Além do FortiWeb, o ciclo de correções inclui falhas em produtos como FortiManager e FortiClient. No caso do FortiClient, as vulnerabilidades podem levar à execução de código em estações Windows, o que aumenta o risco de comprometimento de endpoints e movimentação lateral dentro da rede corporativa. Em cenários avançados, uma falha explorada em conjunto com outras brechas pode facilitar a instalação de malware, ransomware ou ferramentas de acesso remoto sem o conhecimento da equipe de TI.

Até o momento da publicação dos boletins técnicos, não havia evidências públicas de exploração ativa das principais falhas de autenticação. No entanto, o fato de a vulnerabilidade permitir acesso administrativo remoto, sem necessidade de credenciais válidas, torna a correção uma prioridade máxima de segurança. Historicamente, falhas que simplificam o processo de login tendem a ser rapidamente integradas a kits de exploração automatizados, scanners de massa e ferramentas usadas por grupos de cibercrime.

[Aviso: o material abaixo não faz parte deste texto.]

(* ===== verification/Circuit.v ===== *)
(** * The circuit (core/circuit/src/circuit.rs)

    [synthesize] walks over the chunks of the operations of a block.  Every chunk
    opens one account: the root of the account tree that follows from its data and
    the Merkle paths must be the current root, the operation changes the data and the
    root is computed again.  The methods that take [&mut cur] and [&mut prev] return
    the new values.  Fees are not collected: the vector of fees stays at zero.

    Some variables are allocated with a value that no constraint enforces, so that a
    prover is free to assign another one: they are the fields of [ChunkAdvice], an
    argument of the circuit, and [prover_advice] has the values of the code's closures. *)

From S2P Require Import Prelude Bytes Params Externals Primitives Account Tx Operations Merkle AccountLeaf CircuitTree Witness.
From S2P Require Import Gadgets Element CircuitSignature.
Open Scope Z_scope.

Section Circuit.
  Context `{EX : External} `{G : !Gadgets}.

Definition DIFFERENT_TRANSACTIONS_TYPE_NUMBER : nat := 8.

Record FranklinCircuit : Type := mkFranklinCircuit {
  fc_old_root : option Fr;
  fc_block_number : option Fr;
  fc_validator_address : option Fr;
  fc_pub_data_commitment : option Fr;
  fc_operations : list CircuitOperation;
  fc_validator_balances : list (option Fr);
  fc_validator_audit_path : list (option Fr);
  fc_validator_account : AccountWitness;
}.

(** The free variables of a chunk. *)
Record ChunkAdvice : Type := mkChunkAdvice {
  adv_generator : EdwardsPoint; (* the generator of the signatures *)
  adv_tx_code : Fr; (* [tx_code] in [transfer_to_new] *)
  adv_start : Z → Fr; (* the first [result] of [select_pubdata_chunk], in the operation with the given code *)
  adv_data : CircuitOperation → CircuitOperation; (* the values of the first of the two copies of the operation's data *)
}.
(** What the closures of the code assign. *)
Definition prover_advice : ChunkAdvice :=
  mkChunkAdvice spending_key_generator (fr_of_uint TRANSFER_OP_CODE) (λ _, fr_of_uint 0) (λ op, op).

Para empresas que utilizam FortiWeb com autenticação RADIUS, é fundamental revisar imediatamente as configurações relacionadas à opção “wildcard”. Mesmo após a aplicação do patch, boas práticas recomendam limitar o uso desse tipo de recurso apenas quando indispensável, reforçar políticas de autenticação forte para contas administrativas e adotar princípios de menor privilégio. Sempre que possível, o acesso de administração deve ser restringido a redes internas ou VPNs, evitando exposição direta da interface de gerenciamento à internet.

O caso também reforça a importância de uma rotina de gestão de vulnerabilidades madura. Produtos de segurança, como WAFs, firewalls e soluções de gerenciamento centralizado, muitas vezes são tratados como “caixas pretas” estáveis, que raramente são atualizadas por medo de indisponibilidades. Porém, justamente por estarem na linha de frente da proteção, quando apresentam falhas, tornam-se alvos extremamente valiosos. Manter uma política de atualização planejada, com janelas de manutenção e ambientes de teste, é crucial para reduzir o tempo entre a divulgação de uma falha e sua correção efetiva.

Outro ponto relevante é a necessidade de monitoramento contínuo de logs e eventos. Mesmo que não haja indicações de exploração em larga escala até agora, organizações podem investigar registros de acesso ao FortiWeb em busca de atividades suspeitas, como tentativas de login com múltiplos usuários aleatórios, acessos administrativos em horários atípicos ou conexões a partir de endereços IP incomuns. Detectar precocemente um possível abuso da falha pode evitar um incidente maior.

Em paralelo, segmentar a rede e aplicar controles adicionais ao redor de dispositivos de segurança ajuda a reduzir o impacto de uma eventual exploração. Ainda que um atacante obtenha acesso administrativo ao WAF, camadas extras de defesa – como segmentação de VLANs, proteção em camadas superiores, autenticação multifator para áreas sensíveis e revisão de regras de roteamento – podem dificultar o avanço do intruso em direção a servidores de aplicação, bancos de dados e outros ativos críticos.

Profissionais de segurança também podem aproveitar o episódio para revisar a arquitetura de autenticação remota em toda a infraestrutura. O uso de RADIUS, LDAP ou outros serviços de diretório deve ser combinado com políticas robustas de senha, MFA sempre que possível e monitoramento atento de contas privilegiadas. Funcionalidades de conveniência, como “wildcards”, precisam ser cuidadosamente avaliadas sob a ótica de risco, pois pequenos detalhes de configuração podem ter consequências dramáticas quando explorados por atacantes.

Por fim, o incidente ilustra como a superfície de ataque de uma organização não se limita a sistemas internos ou aplicações voltadas ao público final. Ferramentas de administração, plataformas de segurança e consoles de gerenciamento centralizado frequentemente concentram poderes que, em mãos erradas, permitem reconfigurar toda a defesa digital de uma empresa. Manter esses componentes atualizados, bem configurados e com acesso rigidamente controlado é um dos pilares para reduzir a probabilidade e o impacto de ataques bem-sucedidos.